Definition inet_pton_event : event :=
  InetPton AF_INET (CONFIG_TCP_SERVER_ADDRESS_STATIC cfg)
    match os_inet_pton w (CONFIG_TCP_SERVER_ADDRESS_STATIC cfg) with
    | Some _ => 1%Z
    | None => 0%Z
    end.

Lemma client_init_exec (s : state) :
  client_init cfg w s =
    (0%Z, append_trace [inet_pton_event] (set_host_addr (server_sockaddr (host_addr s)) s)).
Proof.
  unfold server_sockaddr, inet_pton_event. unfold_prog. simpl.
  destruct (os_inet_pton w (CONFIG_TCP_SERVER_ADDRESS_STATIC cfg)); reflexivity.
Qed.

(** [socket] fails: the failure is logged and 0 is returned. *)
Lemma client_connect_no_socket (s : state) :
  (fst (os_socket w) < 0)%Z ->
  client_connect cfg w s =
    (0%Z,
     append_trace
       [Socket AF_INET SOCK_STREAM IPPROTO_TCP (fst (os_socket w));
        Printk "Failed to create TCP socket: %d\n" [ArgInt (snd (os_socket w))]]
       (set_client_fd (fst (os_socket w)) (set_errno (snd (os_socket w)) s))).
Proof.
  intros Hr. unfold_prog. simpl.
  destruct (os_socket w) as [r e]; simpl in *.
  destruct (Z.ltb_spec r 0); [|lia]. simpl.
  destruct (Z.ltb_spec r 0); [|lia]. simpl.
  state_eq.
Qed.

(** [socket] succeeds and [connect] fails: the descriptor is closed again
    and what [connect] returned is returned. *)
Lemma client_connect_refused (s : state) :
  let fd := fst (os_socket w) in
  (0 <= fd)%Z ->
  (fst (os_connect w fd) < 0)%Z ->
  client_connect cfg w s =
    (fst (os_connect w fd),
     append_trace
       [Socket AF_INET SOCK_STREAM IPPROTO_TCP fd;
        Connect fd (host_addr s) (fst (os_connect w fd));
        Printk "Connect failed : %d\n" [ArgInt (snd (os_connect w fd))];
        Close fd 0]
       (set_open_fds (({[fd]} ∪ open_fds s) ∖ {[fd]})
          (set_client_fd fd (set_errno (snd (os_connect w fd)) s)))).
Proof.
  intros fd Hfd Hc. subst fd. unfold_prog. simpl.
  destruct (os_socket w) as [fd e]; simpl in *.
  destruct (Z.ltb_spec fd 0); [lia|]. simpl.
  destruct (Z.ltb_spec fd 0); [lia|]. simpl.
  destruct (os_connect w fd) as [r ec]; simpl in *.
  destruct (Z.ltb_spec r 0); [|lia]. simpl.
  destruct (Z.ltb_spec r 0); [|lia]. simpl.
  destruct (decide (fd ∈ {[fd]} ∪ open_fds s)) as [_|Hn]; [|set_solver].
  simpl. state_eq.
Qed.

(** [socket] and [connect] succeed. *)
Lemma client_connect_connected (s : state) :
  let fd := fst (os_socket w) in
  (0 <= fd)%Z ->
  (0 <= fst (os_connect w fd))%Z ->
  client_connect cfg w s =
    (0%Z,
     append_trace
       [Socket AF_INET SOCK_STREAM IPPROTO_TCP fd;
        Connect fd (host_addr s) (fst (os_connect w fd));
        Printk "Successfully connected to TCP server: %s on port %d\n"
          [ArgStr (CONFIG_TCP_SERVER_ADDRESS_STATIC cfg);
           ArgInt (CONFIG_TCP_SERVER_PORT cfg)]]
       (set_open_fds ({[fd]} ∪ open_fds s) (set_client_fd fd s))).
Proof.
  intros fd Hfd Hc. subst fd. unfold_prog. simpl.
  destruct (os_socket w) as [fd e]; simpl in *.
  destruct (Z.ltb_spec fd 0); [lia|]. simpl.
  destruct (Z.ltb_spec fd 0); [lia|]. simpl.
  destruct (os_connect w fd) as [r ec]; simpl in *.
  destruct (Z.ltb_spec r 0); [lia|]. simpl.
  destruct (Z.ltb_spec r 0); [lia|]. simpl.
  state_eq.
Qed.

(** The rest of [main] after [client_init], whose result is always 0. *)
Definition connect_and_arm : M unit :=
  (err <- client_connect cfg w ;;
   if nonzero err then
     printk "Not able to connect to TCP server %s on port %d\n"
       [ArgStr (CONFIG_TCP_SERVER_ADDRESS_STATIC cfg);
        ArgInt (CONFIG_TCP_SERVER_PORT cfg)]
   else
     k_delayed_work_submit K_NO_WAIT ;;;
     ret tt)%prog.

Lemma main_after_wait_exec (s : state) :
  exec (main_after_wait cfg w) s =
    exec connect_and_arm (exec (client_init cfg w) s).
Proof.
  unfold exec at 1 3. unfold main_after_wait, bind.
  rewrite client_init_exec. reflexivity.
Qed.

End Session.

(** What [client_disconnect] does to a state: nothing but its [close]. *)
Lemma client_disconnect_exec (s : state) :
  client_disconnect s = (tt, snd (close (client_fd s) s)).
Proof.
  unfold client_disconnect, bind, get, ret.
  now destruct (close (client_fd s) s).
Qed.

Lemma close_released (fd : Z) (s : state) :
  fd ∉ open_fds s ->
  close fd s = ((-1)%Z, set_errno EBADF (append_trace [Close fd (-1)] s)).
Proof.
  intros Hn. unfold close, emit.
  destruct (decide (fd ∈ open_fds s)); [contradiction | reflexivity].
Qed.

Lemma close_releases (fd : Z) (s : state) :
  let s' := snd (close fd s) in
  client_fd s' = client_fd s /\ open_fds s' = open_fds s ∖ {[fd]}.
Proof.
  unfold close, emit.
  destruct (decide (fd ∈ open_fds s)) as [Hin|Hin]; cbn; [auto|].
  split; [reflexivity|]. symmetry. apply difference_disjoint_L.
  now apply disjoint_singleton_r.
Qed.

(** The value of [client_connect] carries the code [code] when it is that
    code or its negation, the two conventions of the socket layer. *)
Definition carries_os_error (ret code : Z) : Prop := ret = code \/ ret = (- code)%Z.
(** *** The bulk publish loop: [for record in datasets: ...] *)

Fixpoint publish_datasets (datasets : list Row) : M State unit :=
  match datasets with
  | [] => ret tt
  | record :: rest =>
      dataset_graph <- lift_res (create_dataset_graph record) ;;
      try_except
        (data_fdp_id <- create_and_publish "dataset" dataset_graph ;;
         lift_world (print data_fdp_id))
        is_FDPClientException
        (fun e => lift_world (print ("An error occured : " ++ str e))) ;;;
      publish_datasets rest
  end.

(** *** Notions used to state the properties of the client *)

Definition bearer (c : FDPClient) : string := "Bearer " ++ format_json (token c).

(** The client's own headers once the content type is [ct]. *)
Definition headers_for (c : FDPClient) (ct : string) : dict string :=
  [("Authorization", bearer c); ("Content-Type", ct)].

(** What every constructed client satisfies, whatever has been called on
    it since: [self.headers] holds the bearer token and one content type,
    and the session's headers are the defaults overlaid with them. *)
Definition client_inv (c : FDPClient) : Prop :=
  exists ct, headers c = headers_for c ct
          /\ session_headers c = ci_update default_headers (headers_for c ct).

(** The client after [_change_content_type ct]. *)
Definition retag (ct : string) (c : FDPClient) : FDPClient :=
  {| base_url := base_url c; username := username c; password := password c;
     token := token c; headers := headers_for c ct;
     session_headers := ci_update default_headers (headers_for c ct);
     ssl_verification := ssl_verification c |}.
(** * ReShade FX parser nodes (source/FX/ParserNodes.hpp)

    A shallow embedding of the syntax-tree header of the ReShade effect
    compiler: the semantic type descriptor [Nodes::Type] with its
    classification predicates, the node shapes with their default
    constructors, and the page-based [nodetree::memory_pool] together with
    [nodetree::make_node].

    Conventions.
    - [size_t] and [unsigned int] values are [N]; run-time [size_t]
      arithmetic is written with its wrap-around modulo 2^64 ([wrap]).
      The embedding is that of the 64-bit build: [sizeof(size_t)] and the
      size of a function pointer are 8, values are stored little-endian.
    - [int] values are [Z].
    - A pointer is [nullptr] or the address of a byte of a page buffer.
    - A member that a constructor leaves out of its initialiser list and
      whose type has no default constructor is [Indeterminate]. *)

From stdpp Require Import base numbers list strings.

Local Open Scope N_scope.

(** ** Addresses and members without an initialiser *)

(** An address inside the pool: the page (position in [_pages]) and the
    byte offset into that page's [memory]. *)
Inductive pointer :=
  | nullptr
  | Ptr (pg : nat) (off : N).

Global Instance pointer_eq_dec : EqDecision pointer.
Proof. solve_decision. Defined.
════════
## WHAT THE EXERCISE ASKS
Reproduce verbatim the lines above, from the line with "connected to TCP" through the line with "intros Hn. unfold close, emit.".

## SOLUTION FOR THIS PROBLEM
        Printk "Successfully connected to TCP server: %s on port %d\n"
          [ArgStr (CONFIG_TCP_SERVER_ADDRESS_STATIC cfg);
           ArgInt (CONFIG_TCP_SERVER_PORT cfg)]]
       (set_open_fds ({[fd]} ∪ open_fds s) (set_client_fd fd s))).
Proof.
  intros fd Hfd Hc. subst fd. unfold_prog. simpl.
  destruct (os_socket w) as [fd e]; simpl in *.
  destruct (Z.ltb_spec fd 0); [lia|]. simpl.
  destruct (Z.ltb_spec fd 0); [lia|]. simpl.
  destruct (os_connect w fd) as [r ec]; simpl in *.
  destruct (Z.ltb_spec r 0); [lia|]. simpl.
  destruct (Z.ltb_spec r 0); [lia|]. simpl.
  state_eq.
Qed.

(** The rest of [main] after [client_init], whose result is always 0. *)
Definition connect_and_arm : M unit :=
  (err <- client_connect cfg w ;;
   if nonzero err then
     printk "Not able to connect to TCP server %s on port %d\n"
       [ArgStr (CONFIG_TCP_SERVER_ADDRESS_STATIC cfg);
        ArgInt (CONFIG_TCP_SERVER_PORT cfg)]
   else
     k_delayed_work_submit K_NO_WAIT ;;;
     ret tt)%prog.

Lemma main_after_wait_exec (s : state) :
  exec (main_after_wait cfg w) s =
    exec connect_and_arm (exec (client_init cfg w) s).
Proof.
  unfold exec at 1 3. unfold main_after_wait, bind.
  rewrite client_init_exec. reflexivity.
Qed.

End Session.

(** What [client_disconnect] does to a state: nothing but its [close]. *)
Lemma client_disconnect_exec (s : state) :
  client_disconnect s = (tt, snd (close (client_fd s) s)).
Proof.
  unfold client_disconnect, bind, get, ret.
  now destruct (close (client_fd s) s).
Qed.

Lemma close_released (fd : Z) (s : state) :
  fd ∉ open_fds s ->
  close fd s = ((-1)%Z, set_errno EBADF (append_trace [Close fd (-1)] s)).
Proof.
  intros Hn. unfold close, emit.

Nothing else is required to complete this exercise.